L'art. 8 della Convenzione ammette restrizioni alla vita privata solo se previste dalla legge e necessarie in una società democratica

di Valeria Zeppilli - Per la CEDU la vita privata va rispettata anche in caso di svolgimento di attività professionali in un contesto pubblico, con la conseguenza che l'installazione di sistemi di videosorveglianza non può andare oltre gli obiettivi fissati dalla legge.

Con la sentenza del 28 novembre 2017 (qui sotto allegata), che ha chiuso il caso Antovic e Mirković contro Montenegro, la Corte ha così accolto il ricorso di due docenti universitari che contestavano l'installazione di videocamere di sorveglianza nell'auditorium dell'università ove tenevano le loro lezioni.

Tutela anche in pubblico

In tal modo, la CEDU ha rafforzato la tutela del diritto alla vita privata estendendola anche ai luoghi di lavoro pubblici, come le aule universitarie.

Infatti, nel caso di specie le videocamere erano state installate per esigenze di sicurezza e per sorvegliare l'insegnamento.
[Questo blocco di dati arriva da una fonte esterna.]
(* ===== verification/RunAutomaton.v ===== *)
(** [util/automaton/run_automaton.go], the loops of [byte_run_automaton.go] and
    [character_run_automaton.go], and [GetStartPoints] of [util/automaton/automaton.go]:
    deterministic automata compiled to a table with a column per interval of labels. *)

From stdpp Require Import base tactics numbers list gmap sorting.
From Stdlib Require Import ZArith Lia.
From S2P Require Import Prelude WordBits Nfa Automaton BooleanOps.

Local Open Scope Z_scope.

(** * Start points *)

(** The body of the inner loop: the points of one transition. *)
Definition add_points (minLabel maxLabel : Z) (pointset : gset Z) : gset Z :=
  let pointset := {[minLabel]} ∪ pointset in
  if maxLabel <? MaxCodePoint then {[maxLabel + 1]} ∪ pointset else pointset.

(** The keys of the map, in whatever order the map gives them, sorted. *)
Definition GetStartPoints (a : Automaton) : AM (list Z) :=
  pointset ← go_for (Z.to_nat (NumStates a)) 0 (fun s pointset =>
    trans ← aget (states a) (2 * s);
    n ← aget (states a) (2 * s + 1);
    go_for (Z.to_nat n) 0 (fun i pointset =>
      minLabel ← aget (transitions a) (trans + 3 * i + 1);
      maxLabel ← aget (transitions a) (trans + 3 * i + 2);
      mret (add_points minLabel maxLabel pointset)) pointset) ({[MinCodePoint]} : gset Z);
  mret (merge_sort Z.le (elements pointset)).

(** * The compiled automaton *)

(** The pointer to the automaton it is made of is kept, but only given back. *)
Record RunAutomaton := {
  automaton : Automaton;
  alphabetSize : Z;
  ra_size : Z;
  ra_accept : list Z;
  ra_transitions : list Z;
  ra_points : list Z;
  classmap : list Z
}.

(** A row of the table; [t] is the cursor shared by all rows. *)
Definition fill_row (a : Automaton) (points : list Z) (n : Z) (st : list Z * Transition) : AM (list Z * Transition) :=
  go_for (length points) 0 (fun c '(ts, t) =>
    p ← aget points c;
    '(dest, t) ← Next a t p;
    ts ← aset ts (n * Z.of_nat (length points) + c) dest;
    mret (ts, t)) st.

Definition mark_accept (a : Automaton) (n : Z) (accept : list Z) : AM (list Z) :=
  if IsAccept a n then
    w ← aget accept (Z.shiftr n 6);
    aset accept (Z.shiftr n 6) (Z.lor w (shl64 1 (Z.land n 63)))
  else mret accept.

Definition make_classmap (points : list Z) (limit : Z) : AM (list Z) :=
  must (0 <=? limit);;
  '(cm, _) ← go_for (Z.to_nat limit) 0 (fun j '(cm, i) =>
    up ← (if i + 1 <? Z.of_nat (length points) then p ← aget points (i + 1); mret (j =? p) else mret false);
    let i := if up : bool then i + 1 else i in
    cm ← aset cm j i;
    mret (cm, i)) (repeat 0 (Z.to_nat limit), 0);
  mret cm.

Definition NewRunAutomaton (a : Automaton) (alphabetSize : Z) : AM RunAutomaton :=
  if negb (deterministic a) then Panic else
  points ← GetStartPoints a;
  let size := if NumStates a <? 1 then 1 else NumStates a in
  let accept := repeat 0 (Z.to_nat (Z.shiftr (size + 63) 6)) in
  let ts := repeat (-1) (Z.to_nat (size * Z.of_nat (length points))) in
  '(accept, ts, _) ← go_for (Z.to_nat size) 0 (fun n '(accept, ts, t) =>
    accept ← mark_accept a n accept;
    let t := {| Source := n; Dest := Dest t; Min := Min t; Max := Max t; transitionUpto := -1 |} in
    '(ts, t) ← fill_row a points n (ts, t);
    mret (accept, ts, t)) (accept, ts, NewTransition);
  let limit := if alphabetSize <? 256 then alphabetSize else 256 in
  cm ← make_classmap points limit;
  mret {| automaton := a; alphabetSize := alphabetSize; ra_size := size; ra_accept := accept;
          ra_transitions := ts; ra_points := points; classmap := cm |}.

Definition GetSize (r : RunAutomaton) : Z := ra_size r.

Definition ra_IsAccept (r : RunAutomaton) (state : Z) : AM bool :=
  if (state <? 0) || (ra_size r <=? state) then mret false else
  w ← aget (ra_accept r) (Z.shiftr state 6);
  mret (negb (Z.land w (shl64 1 (Z.land state 63)) =? 0)).

Definition GetCharIntervals (r : RunAutomaton) : list Z := ra_points r.

Fixpoint class_search (fuel : nat) (points : list Z) (c lo hi : Z) : AM Z :=
  if 1 <? hi - lo then
    match fuel with
    | O => NoFuel
    | S fuel =>
        let mid := Z.shiftr (lo + hi) 1 in
        p ← aget points mid;
        if c <? p then class_search fuel points c lo mid
        else if p <? c then class_search fuel points c mid hi
        else mret mid
    end
  else mret lo.

Definition getCharClass (r : RunAutomaton) (c : Z) : AM Z :=
  class_search (length (ra_points r)) (ra_points r) c 0 (Z.of_nat (length (ra_points r))).

Definition ra_Step (r : RunAutomaton) (state c : Z) : AM Z :=
  cls ← (if c <? Z.of_nat (length (classmap r)) then aget (classmap r) c else getCharClass r c);
  aget (ra_transitions r) (state * Z.of_nat (length (ra_points r)) + cls).

(** * Running *)

Fixpoint run_labels (r : RunAutomaton) (p : Z) (labels : list Z) : AM bool :=
  match labels with
  | [] => ra_IsAccept r p
  | c :: labels => p ← ra_Step r p c; if p =? -1 then mret false else run_labels r p labels
  end.

Definition RunBytes (r : RunAutomaton) (input : list Z) : AM bool :=
  run_labels r 0 (map (fun b => Z.land b 0xFF) input).

(** On what [range] yields of the string; also [RunString] of [CharacterRunAutomaton]. *)
Definition RunString (r : RunAutomaton) (input : list Z) : AM bool := run_labels r 0 input.

Fixpoint run_slice (label : Z → Z) (r : RunAutomaton) (p : Z) (s : list Z) (i : Z) (n : nat) : AM bool :=
  match n with
  | O => ra_IsAccept r p
  | S n =>
      c ← aget s i;
      p ← ra_Step r p (label c);
      if p =? -1 then mret false else run_slice label r p s (i + 1) n
  end.

(** [Run] of [ByteRunAutomaton]. *)
Definition ByteRun (r : RunAutomaton) (s : list Z) (offset length : Z) : AM bool :=
  run_slice (fun b => Z.land b 0xFF) r 0 s offset (Z.to_nat length).

Definition NewCharacterRunAutomaton (a : Automaton) : AM RunAutomaton := NewRunAutomaton a (MaxCodePoint + 1).

Definition RunRunes (r : RunAutomaton) (s : list Z) (offset length : Z) : AM bool :=
  run_slice (fun c => c) r 0 s offset (Z.to_nat length).

(** [NewByteRunAutomatonBinary] with [isBinary]. *)
Definition NewByteRunAutomatonOfBytes (a : Automaton) : AM RunAutomaton := NewRunAutomaton a 256.

(** * Equality *)

Definition HashCode (r : RunAutomaton) : Z :=
  swrap 64 (31 * swrap 64 (31 * swrap 64 (31 + alphabetSize r) + Z.of_nat (length (ra_points r))) + ra_size r).

(** [same]: the two pointers are equal. *)
Definition Equals (same : bool) (r other : option RunAutomaton) : bool :=
  if same then true else
  match r, other with
  | Some r, Some other =>
      (alphabetSize r =? alphabetSize other) && (ra_size r =? ra_size other) &&
      bool_decide (ra_points r = ra_points other) && bool_decide (ra_accept r = ra_accept other) &&
      bool_decide (ra_transitions r = ra_transitions other)
  | _, _ => false
  end.

Example run_automaton_run :
  ('(s0, a) ← CreateState NewAutomaton; '(s1, a) ← CreateState a; '(s2, a) ← CreateState a;
   a ← SetAccept s2 true a;
   a ← AddTransition s0 s1 98 99 a; a ← AddTransition s0 s1 97 97 a; a ← AddTransition s0 s2 8364 8364 a;
   a ← AddTransition s1 s1 48 57 a; a ← AddTransition s1 s2 65 90 a; a ← FinishState a;
   r ← NewCharacterRunAutomaton a;
   x ← RunString r [99; 48; 49; 65]; y ← RunString r [100]; z ← RunString r [8364]; e ← NewRunAutomaton NewAutomaton 256;
   v ← RunString e [];
   mret (ra_points r, x, y, z, v))
  = Ret ([0; 48; 58; 65; 91; 97; 100; 8364; 8365], true, false, true, false).
Proof. vm_compute. reflexivity. Qed.

(** * The start points *)

Definition is_point (t : tr) (p : Z) : Prop := p = min_ t ∨ max_ t < MaxCodePoint ∧ p = max_ t + 1.

Lemma elem_of_add_points t ps p : p ∈ add_points (min_ t) (max_ t) ps ↔ p ∈ ps ∨ is_point t p.
Proof.
  unfold add_points, is_point. destruct (Z.ltb_spec (max_ t) MaxCodePoint); set_solver by lia.
Qed.

(** The points of the transitions of the states below [n]. *)
Definition point_below (a : Automaton) (n p : Z) : Prop :=
  p = MinCodePoint ∨ ∃ s t, 0 ≤ s < n ∧ t ∈ delta a s ∧ is_point t p.

Definition start_point (a : Automaton) : Z → Prop := point_below a (NumStates a).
In realtà, però, non sussisteva alcuna ragione di sicurezza tale da legittimare la presenza dei dispositivi, posto che l'auditorium veniva aperto prima della lezione e chiuso subito dopo e che al suo interno erano presenti solo delle sedie fisse e una lavagna, mentre il controllo dell'insegnamento non è previsto dalla legge.
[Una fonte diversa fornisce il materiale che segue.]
Lemma at_least_cons c x w :
  Forall decimal (c :: x) →
  at_least (c :: x) w ↔ branch c (c + 1) 57 (at_least x) (of_length x) w.
Proof.
  intros [Hc Hx]%Forall_cons. unfold at_least, branch. rewrite of_length_cons. unfold decimal in Hc. split.
  - intros [(d & v & -> & Hd & HF & HL) Hle]. exists d, v. split; [done|]. apply value_compare in Hle; [|done..].
    unfold decimal in Hd. destruct Hle as [?|[-> ?]]; [right; split; [lia|done]|by left].
  - intros (d & v & -> & [[-> [[HF HL] Hle]]|[Hd [HF HL]]]).
    + split; [by exists c, v|]. apply value_compare; auto.
    + split; [exists d, v; split; [done|]; split; [unfold decimal; lia|by split]|]. apply value_compare; auto. left. lia.
Qed.

Lemma number_at_most_nil w : w = [] ↔ at_most [] w.
Proof. unfold at_most. rewrite <- of_length_nil by done. split; [by intros ->|by intros [? _]]. Qed.

Lemma at_least_nil w : w = [] ↔ at_least [] w.
Proof. unfold at_least. rewrite <- of_length_nil by done. split; [by intros ->|by intros [? _]]. Qed.

(** An empty range adds nothing. *)
Lemma branch_empty c lo hi P R w : hi < lo → branch c lo hi P R w ↔ branch c 1 0 P P w.
Proof. intros H. unfold branch. split; intros (d & v & -> & [?|[? _]]); try lia; exists d, v; auto. Qed.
Le garanzie dell'articolo 8

Del resto, l'articolo 8 della CEDU garantisce il rispetto della vita privata estendendolo anche alle attività professionali e le restrizioni dallo stesso ammesse sono solo quelle previste dalla legge e necessarie in una società democratica.

In assenza di tali presupposti, non è di certo la sola circostanza che l'insegnamento sia svolto in un luogo di lavoro pubblico a poter giustificare l'ingerenza nella vita privata tramite sistemi di videosorveglianza.